SCHOOLS ARE spending too long preparing children for national curriculum tests, Ken Boston, the qualifications regulator, said this week.
In his first direct comments on the scale of test coaching, the head of the Qualifications and Curriculum Authority said that teachers' priorities were wrong if they were spending months or even weeks on it. All schools should put the tests in their "proper perspective" by refusing to pursue weeks of preparation and instead teach a balanced curriculum, Dr Boston said.
A survey conducted by the authority revealed in The TES in April found that Year 6 teachers spent nearly half the week on test preparation from January to May. Some schools reported starting key stage 2 test preparation in Year 5.
Dr Boston said: "I think there's a problem there. Too much attention is being given to preparing for tests and practising doing them. Priority clearly must be given to English, maths and science as foundation subjects for further learning. But there is a difference between good teaching and cramming.
"If schools are replacing classroom lessons with preparation for a test that might be months or weeks away, I think the priorities are wrong.
"Of course we have to have national reporting and national accountability, and of course we want that at school level and at system level. But it must not override everything else."
Many schools, however, say they have little option but to drill pupils for months, given the demands of government league tables and targets.

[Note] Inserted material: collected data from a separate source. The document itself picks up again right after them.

(** ** What is permitted *)
Lemma permitted_identity profile headers :
  declared profile -> permitted (get_request_to (is_url (ap_identity profile)) headers).
Proof. intros Hd. exists profile. split; [done|constructor]. Qed.
Lemma permitted_token profile url headers form :
  declared profile -> ap_token_url profile = Some url -> permitted (post_form url headers form).
Proof. intros Hd Hu. exists profile. split; [done|by constructor]. Qed.
Lemma permitted_device profile url headers form :
  declared profile -> ap_device_authorization_url profile = Some url -> permitted (post_form url headers form).
Proof. intros Hd Hu. exists profile. split; [done|by constructor]. Qed.
Lemma permitted_endpoints url identity :
  endpoints_declared url identity ->
  (forall headers form, permitted (post_form url headers form)) /\
  (forall headers, permitted (get_request_to (is_url identity) headers)).
Proof.
  intros (profile & Hd & Hu & <-). split; intros; [by eapply permitted_token|by apply permitted_identity].
Qed.
Lemma permitted_lifecycle profile lifecycle headers form :
  declared profile -> ap_oauth_lifecycle profile = Some lifecycle ->
  permitted (post_form (ol_refresh_url lifecycle) headers form) /\
  permitted (post_form (ol_revocation_url lifecycle) headers form).
Proof. intros Hd Hl. split; exists profile; split; done || by constructor. Qed.
Lemma endpoints_of profile url :
  declared profile -> ap_token_url profile = Some url -> endpoints_declared url (ap_identity profile).
Proof. by exists profile. Qed.
Lemma permitted_audience id provider profile method url target headers body :
  catalog_get catalog id = Some provider -> url_parse url = Some target ->
  List.find (fun profile => same_origin target (ap_audience profile)) (ps_auth_profiles provider) = Some profile ->
  allowed_method method = true -> permitted (mkHttpRequest method url headers body).
Proof.
  intros Hp Hu Hf Hm. exists profile. split; [by eapply declared_find|].
  apply find_some in Hf as [_ Ho]. by eapply to_audience.
Qed.
Hint Resolve declared_find permitted_audience permitted_identity permitted_token permitted_device endpoints_of : sections.

(** ** Adapters *)
Lemma fetched_out {E} (network rejected invalid : E) request :
  permitted request -> outbound (fetched network rejected invalid request).
Proof. intros Hp. pose proof (http_send_out (E:=E) _ Hp). outbound. Qed.
Hint Resolve fetched_out : sections.

Lemma verify_credentials_out provider profile fields :
  declared profile -> outbound (verify_credentials provider profile fields).
Proof. intros Hd. outbound. Qed.
Lemma exchange_and_verify_out config code verifier uri :
  endpoints_declared (oa_token_url config) (oa_identity config) ->
  outbound (exchange_and_verify config code verifier uri).
Proof. intros [Hp Hi]%permitted_endpoints. outbound. Qed.
Lemma verify_token_out provider profile token :
  declared profile -> outbound (verify_token (token_config provider profile) token).
Proof. intros Hd. unfold verify_token. cbn [token_config ta_identity ta_header ta_prefix ta_provider]. outbound. Qed.
Lemma refresh_stored_out account_id config profile lifecycle :
  declared profile -> ap_oauth_lifecycle profile = Some lifecycle ->
  outbound (refresh_stored_oauth_credential account_id config lifecycle).
Proof.
  intros Hd Hl. assert (forall headers form, permitted (post_form (ol_refresh_url lifecycle) headers form)).
  { intros headers form. by apply (permitted_lifecycle profile). }
  outbound.
Qed.
Lemma revoke_oauth_out profile lifecycle credential :
  declared profile -> ap_oauth_lifecycle profile = Some lifecycle ->
  outbound (revoke_oauth_credential lifecycle credential).
Proof.
  intros Hd Hl. unfold revoke_oauth_credential. apply guarantees_bind; [|intros ?; outbound].
  apply http_send_out. by apply (permitted_lifecycle profile).
Qed.
Hint Resolve verify_credentials_out exchange_and_verify_out verify_token_out refresh_stored_out
  revoke_oauth_out : sections.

This week, Lord Adonis, the schools minister, piled on more pressure, saying he wanted every child who was capable of it to achieve level 4 at key stage 2.
Mick Brookes, general secretary of the National Association of Head Teachers, said: "Ken Boston sees the effect of tests on the curriculum. Year 6 should be the best year in a child's primary life. But for many, it's being replaced by drudgery because of the pressure of Sats results."
Civitas, the right-of-centre thinktank, added that teachers were being compelled to generate artificial test results, at "horrifying cost to pupils", with non-tested subjects marginalised.
Dr Boston's views put him in opposition to ministers. Earlier this year he suggested testing a sample of pupils every year as the main measure of national education performance. This was rejected by the Government.
Ministers have played down the scale of pre-test cramming, recently stressing that pupils spend very little time on the national curriculum tests themselves.
Lord Adonis said that KS2 tests took only five-and-a-quarter hours to complete. "As for preparation time, the best preparation for any test is to understand the concepts being tested," he said, "mainly reading, writing and arithmetic. That is the very purpose of teaching the basics. So it is hard to argue that preparation is wasted time."
Dr Boston said he also favoured a system in which pupils continued studying English and maths until they were 18.
He said: "We are one of the few countries where, in the final years of school, the native language and maths remain an option.
"If universities are saying that students are coming along with insufficient English and maths, it might be because it's not compulsory."
Dr Boston said the new diplomas would address this by making English, maths and ICT compulsory, although students only have to pass them to GCSE-level to gain the new qualification. But mandatory post-16 English and maths would be impossible in the current A-level structure and he had no intention of pushing the Government to change that, he said.
He defended students in the annual A-level standards debate, arguing that employers' concerns about poor performance of new recruits were "grossly exaggerated".
Dr Boston is to stand down in September 2009, seven years after taking over in the A-level regrading crisis. This means he will still be at the helm during the QCA's move to Coventry in early 2009.